The data - while incomplete - show that the property-tax rate under a new system would be considerably lower than the ruinous rate predicted by City Council this year.
Nutter on Wednesday called the nearly completed reassessment of 579,000 parcels "an important milestone" in fixing the city's infamously inequitable property tax system.
"This is something I've been looking at and focusing on for pretty much all my elected life," he said. "We owe the citizens this, and we've owed it to them for a long, long time."
As the planned changeover to the new system is made next year, Nutter pledged not to seek a property-tax hike, which would be the first time in three years without an increase.
"There's been no discussion at all, anywhere, about sending over a bill to increase real estate taxes," he said. "It's just not a topic of conversation."
The reassessment so far has tagged the market value of all taxable property in the city at $96.5 billion. To collect the same amount of property tax in the next fiscal year - $1.2 billion - the administration figures the tax rate would have to be 1.3 percent of a property's value, if no tax relief measures are added.
That means the owner of a home worth $100,000 would pay $1,300 under the 1.3 percent scenario, or $2,600 for a $200,000 property, an equation Nutter called "the ultimate in just mathematics."
The average residential property tax bill is now about $1,400, but that's based on a system with wildly disparate assessments that usually don't reflect actual market value. Much work remains to determine how individual homeowners and neighborhoods would be affected under the new system.
This spring, when Nutter asked Council to implement the Actual Value Initiative (AVI), the members balked at acting before the reassessment was completed, particularly when a consultant said the tax rate could be as high as 1.8 percent - $1,800 for every $100,000 of property value.
Councilman Bill Green called the numbers revealed Wednesday "real good news for taxpayers."
"Now that we finally have the data, hopefully people can relax," he said.
Some Council members said Wednesday that 1.3 or 1.4 was still too high, and that they would have to find ways to bring the rate down.

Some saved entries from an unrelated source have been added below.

Definition with_pulsed_irq (v : bool) (d : chg_cfg) : chg_cfg :=
  mkChg v (batt_id_disabled d) (charging_disabled d) (recharge_disabled d) (chg_inhibit_disabled d)
    (iterm_disabled d) (shdn_after_pwroff d) (min_icl_usb100 d) (rsense_10mohm d) (otg_fet_present d)
    (otg_fet_enable_gpio d) (iterm_ma d) (vfloat_mv d) (safety_time d) (resume_delta_mv d)
    (otg_batt_curr_limit d).
Definition with_batt_id_disabled (v : bool) (d : chg_cfg) : chg_cfg :=
  mkChg (pulsed_irq d) v (charging_disabled d) (recharge_disabled d) (chg_inhibit_disabled d)
    (iterm_disabled d) (shdn_after_pwroff d) (min_icl_usb100 d) (rsense_10mohm d) (otg_fet_present d)
    (otg_fet_enable_gpio d) (iterm_ma d) (vfloat_mv d) (safety_time d) (resume_delta_mv d)
    (otg_batt_curr_limit d).
Definition with_charging_disabled (v : bool) (d : chg_cfg) : chg_cfg :=
  mkChg (pulsed_irq d) (batt_id_disabled d) v (recharge_disabled d) (chg_inhibit_disabled d) (iterm_disabled
    d) (shdn_after_pwroff d) (min_icl_usb100 d) (rsense_10mohm d) (otg_fet_present d) (otg_fet_enable_gpio
    d) (iterm_ma d) (vfloat_mv d) (safety_time d) (resume_delta_mv d) (otg_batt_curr_limit d).
Definition with_recharge_disabled (v : bool) (d : chg_cfg) : chg_cfg :=
  mkChg (pulsed_irq d) (batt_id_disabled d) (charging_disabled d) v (chg_inhibit_disabled d) (iterm_disabled
    d) (shdn_after_pwroff d) (min_icl_usb100 d) (rsense_10mohm d) (otg_fet_present d) (otg_fet_enable_gpio
    d) (iterm_ma d) (vfloat_mv d) (safety_time d) (resume_delta_mv d) (otg_batt_curr_limit d).
Definition with_chg_inhibit_disabled (v : bool) (d : chg_cfg) : chg_cfg :=
  mkChg (pulsed_irq d) (batt_id_disabled d) (charging_disabled d) (recharge_disabled d) v (iterm_disabled d)
    (shdn_after_pwroff d) (min_icl_usb100 d) (rsense_10mohm d) (otg_fet_present d) (otg_fet_enable_gpio d)
    (iterm_ma d) (vfloat_mv d) (safety_time d) (resume_delta_mv d) (otg_batt_curr_limit d).
Definition with_iterm_disabled (v : bool) (d : chg_cfg) : chg_cfg :=
  mkChg (pulsed_irq d) (batt_id_disabled d) (charging_disabled d) (recharge_disabled d)
    (chg_inhibit_disabled d) v (shdn_after_pwroff d) (min_icl_usb100 d) (rsense_10mohm d) (otg_fet_present
    d) (otg_fet_enable_gpio d) (iterm_ma d) (vfloat_mv d) (safety_time d) (resume_delta_mv d)
    (otg_batt_curr_limit d).
Definition with_shdn_after_pwroff (v : bool) (d : chg_cfg) : chg_cfg :=
  mkChg (pulsed_irq d) (batt_id_disabled d) (charging_disabled d) (recharge_disabled d)
    (chg_inhibit_disabled d) (iterm_disabled d) v (min_icl_usb100 d) (rsense_10mohm d) (otg_fet_present d)
    (otg_fet_enable_gpio d) (iterm_ma d) (vfloat_mv d) (safety_time d) (resume_delta_mv d)
    (otg_batt_curr_limit d).
Definition with_min_icl_usb100 (v : bool) (d : chg_cfg) : chg_cfg :=
  mkChg (pulsed_irq d) (batt_id_disabled d) (charging_disabled d) (recharge_disabled d)
    (chg_inhibit_disabled d) (iterm_disabled d) (shdn_after_pwroff d) v (rsense_10mohm d) (otg_fet_present
    d) (otg_fet_enable_gpio d) (iterm_ma d) (vfloat_mv d) (safety_time d) (resume_delta_mv d)
    (otg_batt_curr_limit d).
Definition with_rsense_10mohm (v : bool) (d : chg_cfg) : chg_cfg :=
  mkChg (pulsed_irq d) (batt_id_disabled d) (charging_disabled d) (recharge_disabled d)
    (chg_inhibit_disabled d) (iterm_disabled d) (shdn_after_pwroff d) (min_icl_usb100 d) v (otg_fet_present
    d) (otg_fet_enable_gpio d) (iterm_ma d) (vfloat_mv d) (safety_time d) (resume_delta_mv d)
    (otg_batt_curr_limit d).
Definition with_otg_fet_present (v : bool) (d : chg_cfg) : chg_cfg :=
  mkChg (pulsed_irq d) (batt_id_disabled d) (charging_disabled d) (recharge_disabled d)
    (chg_inhibit_disabled d) (iterm_disabled d) (shdn_after_pwroff d) (min_icl_usb100 d) (rsense_10mohm d) v
    (otg_fet_enable_gpio d) (iterm_ma d) (vfloat_mv d) (safety_time d) (resume_delta_mv d)
    (otg_batt_curr_limit d).
Definition with_otg_fet_enable_gpio (v : Z) (d : chg_cfg) : chg_cfg :=
  mkChg (pulsed_irq d) (batt_id_disabled d) (charging_disabled d) (recharge_disabled d)
    (chg_inhibit_disabled d) (iterm_disabled d) (shdn_after_pwroff d) (min_icl_usb100 d) (rsense_10mohm d)
    (otg_fet_present d) v (iterm_ma d) (vfloat_mv d) (safety_time d) (resume_delta_mv d)
    (otg_batt_curr_limit d).
Definition with_iterm_ma (v : Z) (d : chg_cfg) : chg_cfg :=
  mkChg (pulsed_irq d) (batt_id_disabled d) (charging_disabled d) (recharge_disabled d)
    (chg_inhibit_disabled d) (iterm_disabled d) (shdn_after_pwroff d) (min_icl_usb100 d) (rsense_10mohm d)
    (otg_fet_present d) (otg_fet_enable_gpio d) v (vfloat_mv d) (safety_time d) (resume_delta_mv d)
    (otg_batt_curr_limit d).
Definition with_vfloat_mv (v : Z) (d : chg_cfg) : chg_cfg :=
  mkChg (pulsed_irq d) (batt_id_disabled d) (charging_disabled d) (recharge_disabled d)
    (chg_inhibit_disabled d) (iterm_disabled d) (shdn_after_pwroff d) (min_icl_usb100 d) (rsense_10mohm d)
    (otg_fet_present d) (otg_fet_enable_gpio d) (iterm_ma d) v (safety_time d) (resume_delta_mv d)
    (otg_batt_curr_limit d).
Definition with_safety_time (v : Z) (d : chg_cfg) : chg_cfg :=
  mkChg (pulsed_irq d) (batt_id_disabled d) (charging_disabled d) (recharge_disabled d)
    (chg_inhibit_disabled d) (iterm_disabled d) (shdn_after_pwroff d) (min_icl_usb100 d) (rsense_10mohm d)
    (otg_fet_present d) (otg_fet_enable_gpio d) (iterm_ma d) (vfloat_mv d) v (resume_delta_mv d)
    (otg_batt_curr_limit d).
Definition with_resume_delta_mv (v : Z) (d : chg_cfg) : chg_cfg :=
  mkChg (pulsed_irq d) (batt_id_disabled d) (charging_disabled d) (recharge_disabled d)
    (chg_inhibit_disabled d) (iterm_disabled d) (shdn_after_pwroff d) (min_icl_usb100 d) (rsense_10mohm d)
    (otg_fet_present d) (otg_fet_enable_gpio d) (iterm_ma d) (vfloat_mv d) (safety_time d) v
    (otg_batt_curr_limit d).
Definition with_otg_batt_curr_limit (v : Z) (d : chg_cfg) : chg_cfg :=
  mkChg (pulsed_irq d) (batt_id_disabled d) (charging_disabled d) (recharge_disabled d)
    (chg_inhibit_disabled d) (iterm_disabled d) (shdn_after_pwroff d) (min_icl_usb100 d) (rsense_10mohm d)
    (otg_fet_present d) (otg_fet_enable_gpio d) (iterm_ma d) (vfloat_mv d) (safety_time d) (resume_delta_mv
    d) v.
Lemma keeps_level_parallel L reason enable :
  parallel_chg_lock ∈ L -> keeps L level_of (smb1360_parallel_charger_enable reason enable).
Proof.
  intros HL. eapply (keeps_sub _ [parallel_chg_lock]); [|by intros m ->%list_elem_of_singleton].
  keep_lock (@nil mutex). unfold __smb1360_parallel_charger_enable, get_parallel_psy. keep.
Qed.

Lemma keeps_level_usb : keeps [parallel_chg_lock; read_write_lock] level_of smb1360_set_appropriate_usb_current.
Proof.
  unfold smb1360_set_appropriate_usb_current, limited_current, set_usb_mode. keep.
  - apply keeps_thermal.
  - apply keeps_level_parallel. set_solver.
Qed.

Lemma temp_level_after lvl_sel s rc s' :
  idle [current_change_lock; parallel_chg_lock; read_write_lock] s -> level_ok s ->
  thermal_mitigation (s_lim s) <> None -> 0 <= lvl_sel ->
  smb1360_system_temp_level_set lvl_sel s = Ret rc s' -> therm_lvl_sel (s_ctl s') = forced_level s lvl_sel.
Proof.
  intros Hi Hl Ht Hp. unfold smb1360_system_temp_level_set. rewrite bind_unfold. unfold s_gets at 1.
  destruct (thermal_mitigation (s_lim s)) as [t|] eqn:Et; [|done]. clear Ht.
  destruct (lvl_sel <? 0) eqn:E0; bool_cases; [lia|]. rewrite bind_unfold. unfold s_gets at 1.
  fold (forced_level s lvl_sel). destruct (_ =? _) eqn:E1; bool_cases; [by intros [= _ <-]|].
  set (v := forced_level s lvl_sel) in *.
  assert (forall L' (c : prog sworld Z), L' ⊆ [current_change_lock; parallel_chg_lock; read_write_lock] ->
    current_change_lock ∉ L' -> keeps L' level_of c ->
    locked current_change_lock (do* set_ctl (with_therm_lvl_sel v); c) s = Ret rc s' -> therm_lvl_sel (s_ctl s') = v) as Hk.
  { intros L' c HL Hn Hc. set (s1 := with_s_ctl (with_therm_lvl_sel v (s_ctl s)) (with_s_locks (current_change_lock :: s_locks s) s)).
    destruct (Hc s1) as (a & s2 & E & HS & _ & Hf); [exact (idle_inside _ _ _ _ Hi HL Hn)| |].
    - refine (level_ok_set s t v Hl Et _). unfold v, forced_level. unfold level_ok in Hl. rewrite Et in Hl.
      destruct Hl as (-> & Hb & _). pose proof (zlen_nonneg t). destruct (zlen t <=? lvl_sel) eqn:E2; bool_cases.
      + right; left. apply u32_s32.
      + unfold u32. rewrite Z.mod_small by lia. lia.
    - rewrite (locked_run _ _ s a s2); [by intros [= _ <-]|eapply idle_in; [done|set_solver]|exact E|by rewrite (same_locks _ _ HS)]. }
  destruct (v =? _).
  - apply (Hk [read_write_lock]); [set_solver|set_solver|]. apply keeps_level_min. set_solver.
  - apply (Hk [parallel_chg_lock; read_write_lock]); [set_solver|set_solver|]. apply keeps_level_usb.
Qed.

(** C34: a thermal level that could not be set is not set later.  On a board with
    thermal levels and for a level that is not negative, whatever the first call
    answers, an error of the bus included, the driver remembers the
    level as selected: asking for it again answers success and does nothing. *)
Theorem temp_level_not_retried lvl_sel s rc s1 :
  idle [current_change_lock; parallel_chg_lock; read_write_lock] s -> level_ok s ->
  thermal_mitigation (s_lim s) <> None -> 0 <= lvl_sel ->
  smb1360_system_temp_level_set lvl_sel s = Ret rc s1 ->
  smb1360_system_temp_level_set lvl_sel s1 = Ret 0 s1.
Proof.
  intros Hi Hl Ht Hp E.
  destruct (keeps_temp_level lvl_sel s Hi Hl) as (a & s1' & E' & HS & _). rewrite E in E'. injection E' as <- <-.
  pose proof (temp_level_after _ _ _ _ Hi Hl Ht Hp E) as Hlv. unfold forced_level in Hlv.
  unfold smb1360_system_temp_level_set. rewrite bind_unfold. unfold s_gets at 1. rewrite (same_lim _ _ HS).
  destruct (thermal_mitigation (s_lim s)); [|done]. destruct (lvl_sel <? 0) eqn:E0; bool_cases; [lia|].
  rewrite bind_unfold. unfold s_gets at 1. by rewrite Hlv, Z.eqb_refl.
Qed.

(** The capacity is a percentage, or the error of the read that failed; what
    user space reads is always 50 per cent and good health. *)
Theorem capacity_range s :
  idle [read_write_lock] s -> fake_battery_soc (s_ctl s) < 0 ->
  exists c es, smb1360_get_prop_batt_capacity s = Ret c (more es s) /\ c <= 100
    /\ (0 <= c \/ exists a, es = [I2cRead a SHDW_FG_MSYS_SOC c])
    /\ (exists es', smb1360_battery_get_property PROP_CAPACITY s = Ret (0, 50) (more es' s))
    /\ smb1360_battery_get_property PROP_HEALTH s = Ret (0, POWER_SUPPLY_HEALTH_GOOD) s.
Proof.
  intros Hi Hf.
  assert (exists c es, smb1360_get_prop_batt_capacity s = Ret c (more es s) /\ c <= 100
    /\ (0 <= c \/ exists a, es = [I2cRead a SHDW_FG_MSYS_SOC c])) as (c & es & E & Hc & Hr).
  { unfold smb1360_get_prop_batt_capacity. rewrite bind_unfold. unfold s_gets at 1.
    destruct (0 <=? _) eqn:E0; bool_cases; [lia|]. rewrite bind_unfold. unfold s_gets at 1.
    destruct (empty_soc (s_st s)); [exists 0, []; rewrite more_nil; split; [done|lia]|].
    assert (forall r, exists c, (if batt_full (s_st s) then 100 else bound (soc_of r) 0 100) = c /\ 0 <= c <= 100) as Hb.
    { intros r. eexists. split; [reflexivity|]. unfold bound. repeat split_if; bool_cases; lia. }
    rewrite bind_unfold, read_run by done. destruct (negb _).
    - destruct (Hb 0) as (c & Ec & Hc). exists c, []. rewrite more_nil. cbn in *. rewrite <- Ec. split; [done|lia].
    - cbv zeta. set (r := sk_read _ _ _). destruct (r <? 0) eqn:En; bool_cases; cbn [fst snd].
      + destruct (r =? 0) eqn:Er; bool_cases; [lia|]. eexists _, _. split; [reflexivity|]. split; [lia|]. right. by eexists.
      + destruct (Hb (u8 r)) as (c & Ec & Hc). exists c, [I2cRead (client_addr (s_i2c s)) SHDW_FG_MSYS_SOC r].
        cbn in *. rewrite <- Ec. split; [done|lia]. }
  exists c, es. split; [done|]. split; [done|]. split; [done|]. split; [|done]. exists es.
  cbn [smb1360_battery_get_property]. rewrite bind_unfold. by rewrite (bind_Ret _ _ _ _ _ E).
Qed.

"I just think people are getting crushed here," Councilman James F. Kenney said. "The problem with the whole process is trying to make this magical revenue number. This process was supposed to be about getting a fair assessment."

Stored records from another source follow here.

Example gain_error_lost :
  exists s', @smb1360_otg_regulator_enable fg_dead with_fet = Ret 0 s' /\ fet_gain_enabled (s_ctl s') = true
    /\ I2cWrite 21 224 29 (-5) ∈ s_trace s'.
Proof.
  eexists. split; [vm_compute; reflexivity|]. split; [reflexivity|]. cbn.
  repeat first [apply list_elem_of_here | apply list_elem_of_further].
Qed.

(** Whether the device keeps the system awake: it has one wakeup source. *)
Fixpoint awake (tr : list seffect) (b : bool) : bool :=
  match tr with
  | [] => b
  | StayAwake :: tr' => awake tr' true
  | Relax :: tr' => awake tr' false
  | _ :: tr' => awake tr' b
  end.

(** An empty battery keeps the system awake, until the temperature work ends. *)
Definition empty_chip : SmbKernel := kernel (fun r => if r =? 87 then 16 else 0) no_bools no_cells.
Example empty_battery_sleeps :
  exists s1 s2, @run_op empty_chip OpIrq bound = Ret tt s1 /\ awake (s_trace s1) false = true
    /\ @run_op empty_chip OpJeitaWork s1 = Ret tt s2 /\ empty_soc (s_st s2) = true /\ awake (s_trace s2) false = false.
Proof.
  eexists _, _. split; [vm_compute; reflexivity|]. split; [reflexivity|]. split; [vm_compute; reflexivity|]. done.
Qed.

(** A temperature that cannot be read counts as that many tenths of a degree
    below zero. *)
Definition no_block : SmbKernel := kernel_with (fun _ => 0) no_bools no_cells (fun _ _ => 0) (-5).
Example unread_temperature_is_cold :
  exists s', @smb1360_jeita_work_fn no_block bound = Ret tt s'
    /\ soft_cold_thresh (s_ctl s') = 0 /\ soft_hot_thresh (s_ctl s') = 100.
Proof. eexists. split; [vm_compute; reflexivity|]. done. Qed.

End IrqDemo.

While AVI is meant to fix decades of inaccurate assessments - some the result of political manipulation - the correction of basing taxes on a property's actual market value is going to have some seismic effects.
Many poorer neighborhoods, where residents have been paying too much, are going to get a tax break. Many wealthier neighborhoods, especially ones that have seen explosive growth in recent years, could experience huge increases.
Elected officials and civic groups from burgeoning areas like Northern Liberties and Graduate Hospital have warned that longtime residents will not be able to afford the new bills, while saying AVI will have a grim impact on the housing market.
"At a 1.3 percent rate, there would still be enormous increases in growth areas of the city," Controller Alan Butkovitz said Wednesday. "None of this addresses that shock."
Nutter said he was focused on creating a fair and equitable system - a task, he noted, begun by a voter referendum for change in 2010.
He also said people who moved into neighborhoods like Graduate Hospital knew they were going into a hot area with artificially low taxes.
"In their heart of hearts . . . they have to look at that bill and say, 'There's no way in the world I'm paying the right tax amount,' " Nutter said. "All we're asking you to do is pay your fair share."
Much of the debate in Council this spring, several members said, is going to focus on relief measures, such as the proposed $30,000 homestead exemption, which would allow homeowners to deduct that amount from their assessments before the tax rate is applied.
The administration said the tax rate with the homestead exemption would have to be 1.4 percent, and 1.3 percent without it. But that would still be good news for homeowners - the owner of the $100,000 home would be taxed on only $70,000 of value, producing a tax bill of $980 instead of the $1,300 without the homestead exemption.
Council also has to consider the Kenney-led bill to provide relief to longtime residents in gentrified neighborhoods. Each $10 million in tax relief raises the overall tax rate by 0.01 percent.
The city's Office of Property Assessment also needs to look again at about 16,000 parcels with various "anomalies," Nutter said. The results, expected in a few weeks, could raise the aggregate value by a few billion dollars, thus lowering the tax rate.
Most important, Council is awaiting more specific data on how the new tax system would affect individual neighborhoods, broken into data subsets known as geographic market areas.
The administration has promised that data before Council reconvenes on Jan. 24. About three weeks later, the city plans to begin mailing out reassessment data to owners, finally letting them know what the city thinks their properties are worth.
Councilman Mark Squilla, who led the effort this spring to delay AVI's implementation, said he could not predict how the budget fight would unfold without that data.
"I think we have to find a way to do" AVI, he said. "I'm sure we're going to go through some battles along the way."